## EXERCISE AIM
Among the lines of the records, find all that carry the word "later" and copy them.

(Stored data)
(** One merge keeps the latest. *)
Lemma merge_latest d x a ds k oc :
  (forall cd cx, changes d !! k = Some cd -> changes x !! k = Some cx -> both_may cd cx) ->
  combine_at x d k = Ok (changes a !! k) -> latest_of (a :: ds) k oc -> latest_of (d :: x :: ds) k oc.
Proof.
  intros Hmay Hka Hlat. unfold latest_of in *.
  (* what [a] has is that of [d] or [x], and as late as both *)
  assert ((changes a !! k = None -> changes d !! k = None /\ changes x !! k = None) /\
    forall ca, changes a !! k = Some ca ->
      (exists d' c', d' ∈ [d; x] /\ changes d' !! k = Some c' /\ current_entry c' = current_entry ca) /\
      forall d' c', d' ∈ [d; x] -> changes d' !! k = Some c' -> outlives ca c') as [Hnone Hsome].
  { unfold combine_at in Hka.
    destruct (changes x !! k) as [cx|] eqn:Hx; [destruct (changes d !! k) as [cd|] eqn:Hd|].
    - specialize (Hmay cd cx eq_refl eq_refl). split; [intros Hn; rewrite Hn in Hka; by destruct cx, cd|].
      intros ca Hca. rewrite Hca in Hka. destruct (combine_latest _ _ _ Hmay Hka) as (Hcur & Ho1 & Ho2). split.
      + destruct Hcur as [E|E]; [exists x, cx|exists d, cd]; (split; [set_solver|]); by split.
      + intros d' c' Hin. rewrite elem_of_cons, list_elem_of_singleton in Hin.
        destruct Hin as [-> | ->]; rewrite ?Hx, ?Hd; by intros [= <-].
    - assert (changes a !! k = Some cx) as Hca by (destruct cx; simpl in Hka; by injection Hka).
      rewrite Hca. split; [done|]. intros ca [= <-]. split; [exists x, cx; split; [set_solver|done]|].
      intros d' c' Hin. rewrite elem_of_cons, list_elem_of_singleton in Hin.
      destruct Hin as [-> | ->]; rewrite ?Hx, ?Hd; [done|]. intros [= <-]. apply outlives_refl.
    - injection Hka as Hka. rewrite <- Hka. split; [done|]. intros ca Hca. split; [exists d, ca; split; [set_solver|done]|].
      intros d' c' Hin. rewrite elem_of_cons, list_elem_of_singleton in Hin.
      destruct Hin as [-> | ->]; rewrite ?Hx, ?Hca; [|done]. intros [= <-]. apply outlives_refl. }
  assert (forall d', d' ∈ d :: x :: ds <-> d' ∈ [d; x] \/ d' ∈ ds) as Hin by (intros d'; set_solver).
  destruct oc as [c|].
  - destruct Hlat as [(d' & c' & Hin' & Hc' & Hcc) Hlat]. split.
    + apply elem_of_cons in Hin' as [-> |Hin']; [|exists d', c'; split; [set_solver|done]].
      destruct (Hsome c' Hc') as [(d'' & c'' & Hin'' & Hc'' & E) _]. exists d'', c''.
      split; [apply Hin; by left|]. split; [done|congruence].
    + intros d'' c'' [Hin''|Hin'']%Hin Hc''; [|by apply (Hlat d''); [right|]].
      destruct (changes a !! k) as [ca|] eqn:Hca.
      * apply (outlives_trans _ ca); [by apply (Hlat a); [left|]|]. by eapply Hsome.
      * destruct (Hnone eq_refl) as [E1 E2]. rewrite elem_of_cons, list_elem_of_singleton in Hin''.
        destruct Hin'' as [-> | ->]; congruence.
  - intros d'' [Hin''|Hin'']%Hin; [|apply Hlat; by right].
    destruct (Hnone (Hlat a (list_elem_of_here _ _))) as [E1 E2].
    rewrite elem_of_cons, list_elem_of_singleton in Hin''. by destruct Hin'' as [-> | ->].
Qed.

Lemma merge_all_latest ds d m :
  delta_of d m -> Forall (fun d => delta_of d m) ds -> pairwise_parallel (d :: ds) ->
  exists r, merge_all d ds = Ok r /\ delta_of r m /\ forall k, latest_of (d :: ds) k (changes r !! k).
Proof.
  revert d. induction ds as [|x ds IH]; intros d Hd Hds Hp.
  { exists d. split; [done|]. split; [done|]. intros k. unfold latest_of. destruct (changes d !! k) as [c|] eqn:Hc.
    - split; [exists d, c; split; [by left|done]|]. intros d' c' ->%list_elem_of_singleton Hc'. rewrite Hc in Hc'.
      injection Hc' as <-. apply outlives_refl.
    - by intros d' ->%list_elem_of_singleton. }
  destruct Hp as [[Hx Hdp]%Forall_cons [Hxds Hpw]]. apply Forall_cons in Hds as [Hxm Hds].
  destruct (merge_parallel d x m Hd Hxm Hx) as (a & Ha & Hma & Hka & Hq).
  destruct (IH a Hma Hds) as (r & Hr & Hmr & Hlat).
  { split; [|done]. rewrite Forall_forall in *. auto. }
  exists r. unfold merge_all in *. cbn [try_fold]. rewrite Ha. split; [done|]. split; [done|].
  intros k. apply (merge_latest d x a); [apply Hx|apply Hka|apply Hlat].
Qed.

(** ** Validity by evaluation *)

Definition extends_b e e' : bool :=
  match as_ttl e, as_ttl e' with Some a, Some b => (a <? b) || bool_decide (e = e') | _, _ => true end.

Lemma extends_b_sound e e' : extends_b e e' = true -> extends e e'.
Proof.
  unfold extends_b. intros Hb a b Ha Hb'. rewrite Ha, Hb' in Hb.
  apply orb_true_iff in Hb as [?%Z.ltb_lt|?%bool_decide_eq_true]; [by left|by right].
Qed.

Definition op_valid_b m (op : change_op) : bool :=
  match op with
  | CreateOp e => bool_decide (m (entry_to_key e) = None)
  | UpdateOp p e => bool_decide (m (entry_to_key e) = Some p) && extends_b p e
  | DeleteOp e => bool_decide (m (entry_to_key e) = Some e) && negb (is_config_setting e)
  end.
Fixpoint ops_valid_b m (ops : list change_op) : bool :=
  match ops with
  | [] => true
  | op :: ops => op_valid_b m op && ops_valid_b (apply_op m op) ops
  end.

Lemma ops_valid_check m ops : ops_valid_b m ops = true -> ops_valid m ops.
Proof.
  revert m. induction ops as [|op ops IH]; [done|]. intros m. simpl. intros [Hv Hvs]%andb_true_iff. split; [|by apply IH].
  destruct op as [e|p e|e]; simpl in *.
  - by apply bool_decide_eq_true in Hv.
  - apply andb_true_iff in Hv as [Hv%bool_decide_eq_true Hx]. split; [done|by apply extends_b_sound].
  - apply andb_true_iff in Hv as [Hv%bool_decide_eq_true Hx]. split; [done|by apply negb_true_iff].
Qed.

(** ** Properties *)

(** C27: A delta is the difference between two ledgers. Whatever sequence of creations,
    updates and deletions is recorded, each valid for the ledger as the earlier ones
    left it, recording succeeds and leaves at most one change per key, in a list
    without repetition, whose previous entry is that of the ledger before and whose
    current entry is that of the ledger after; keys without a change, among them
    those created and deleted again, have the same entry in both. *)
Theorem record_changes_correct seq m ops :
  keyed_ledger m -> ops_valid m ops ->
  exists d, try_fold run_op ops (LedgerDelta_new seq) = Ok d /\ NoDup (change_order d) /\
    (forall k, k ∈ change_order d <-> is_Some (changes d !! k)) /\
    (forall k c, changes d !! k = Some c -> change_key c = k /\ previous_entry c = m k /\ current_entry c = fold_left apply_op ops m k) /\
    (forall k, changes d !! k = None -> fold_left apply_op ops m k = m k).
Proof.
  intros Hm Hv. destruct (run_ops_refines (LedgerDelta_new seq) m ops Hm) as (d & Hr & [Hd Hdc] & _ & Hov).
  { split; [apply new_ok|apply new_consistent]. }
  { eapply ops_valid_ext; [|done]. intros k. by rewrite new_overlay. }
  assert (forall k, overlay d m k = fold_left apply_op ops m k) as Hov'.
  { intros k. rewrite Hov. apply apply_ops_ext. intros k'. apply new_overlay. }
  exists d. split; [done|]. split; [apply (ok_nodup _ Hd)|]. split; [apply (ok_order _ Hd)|].
  split; intros k; specialize (Hov' k); unfold overlay in Hov'.
  - intros c Hc. rewrite Hc in Hov'. split; [|split; [by apply Hdc|done]].
    destruct c; apply (ok_keyed _ Hd _ _ Hc); (by left) || (by right).
  - intros Hc. by rewrite Hc in Hov'.
Qed.

(** Merging the delta of a later stage, made over what the earlier one shows, always
    succeeds and composes the two: the merged delta is one of the first ledger and
    shows what the later delta shows; the totals add up. *)
Theorem merge_composes d other m :
  delta_of d m -> delta_of other (overlay d m) -> extends_all other ->
  exists d', merge d other = Ok d' /\ delta_of d' m /\
    (forall k, overlay d' m k = overlay other (overlay d m) k) /\
    fee_pool_delta d' = as_i64 (fee_pool_delta d + fee_pool_delta other) /\
    total_coins_delta d' = as_i64 (total_coins_delta d + total_coins_delta other).
Proof.
  intros Hdm Hom Hx. pose proof (merge_spec d other (proj1 Hdm) (proj1 Hom)) as Hs.
  destruct (merge d other) as [d'|x].
  - destruct Hs as (Hd' & _ & Hf & Ht & Hk). exists d'. split; [done|].
    assert (forall k, overlay d' m k = overlay other (overlay d m) k /\ forall c, changes d' !! k = Some c -> previous_entry c = m k) as Hboth.
    { intros k. destruct (combine_composes d other m k Hdm Hom Hx) as (oc & E & Hcur & Hprev).
      rewrite Hk in E. injection E as <-. split; [done|]. intros c Hc. by apply Hprev. }
    split; [split; [done|]|split; [|done]].
    + intros k c. by apply Hboth.
    + intros k. by apply Hboth.
  - destruct Hs as (_ & k & Hk). destruct (combine_composes d other m k Hdm Hom Hx) as (oc & E & _). by rewrite E in Hk.
Qed.

(** C21: The deltas of clusters that ran in parallel over the same ledger, which only ever
    both extend a lifetime or both delete an entry, merge in any order to the same
    changes and totals; every change left is one of theirs, with the longest of the
    lifetimes, and none is lost. *)
Theorem parallel_merge_order_irrelevant d ds ds' m :
  delta_of d m -> Forall (fun d => delta_of d m) ds -> pairwise_parallel (d :: ds) -> Permutation ds ds' ->
  exists r r', merge_all d ds = Ok r /\ merge_all d ds' = Ok r' /\ same_changes r r' /\ delta_of r m /\
    forall k, latest_of (d :: ds) k (changes r !! k).
Proof.
  intros Hd Hds Hp Hperm. destruct (merge_all_perm ds ds' m Hperm d Hd Hds Hp) as (r & r' & Hr & Hr' & Hm & _ & Hs).
  destruct (merge_all_latest ds d m Hd Hds Hp) as (r0 & Hr0 & _ & Hl). rewrite Hr in Hr0. injection Hr0 as <-.
  by exists r, r'.
Qed.

(** The changes of a key that do not merge: a creation over an update, an update over
    a deletion. *)
Definition conflict d other k : Prop :=
  match changes d !! k, changes other !! k with
  | Some (Updated _ _), Some (Created _) => True
  | Some (Deleted _), Some (Updated _ _) => True
  | _, _ => False
  end.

## COMPLETED TASK
(** Merging the delta of a later stage, made over what the earlier one shows, always
    shows what the later delta shows; the totals add up. *)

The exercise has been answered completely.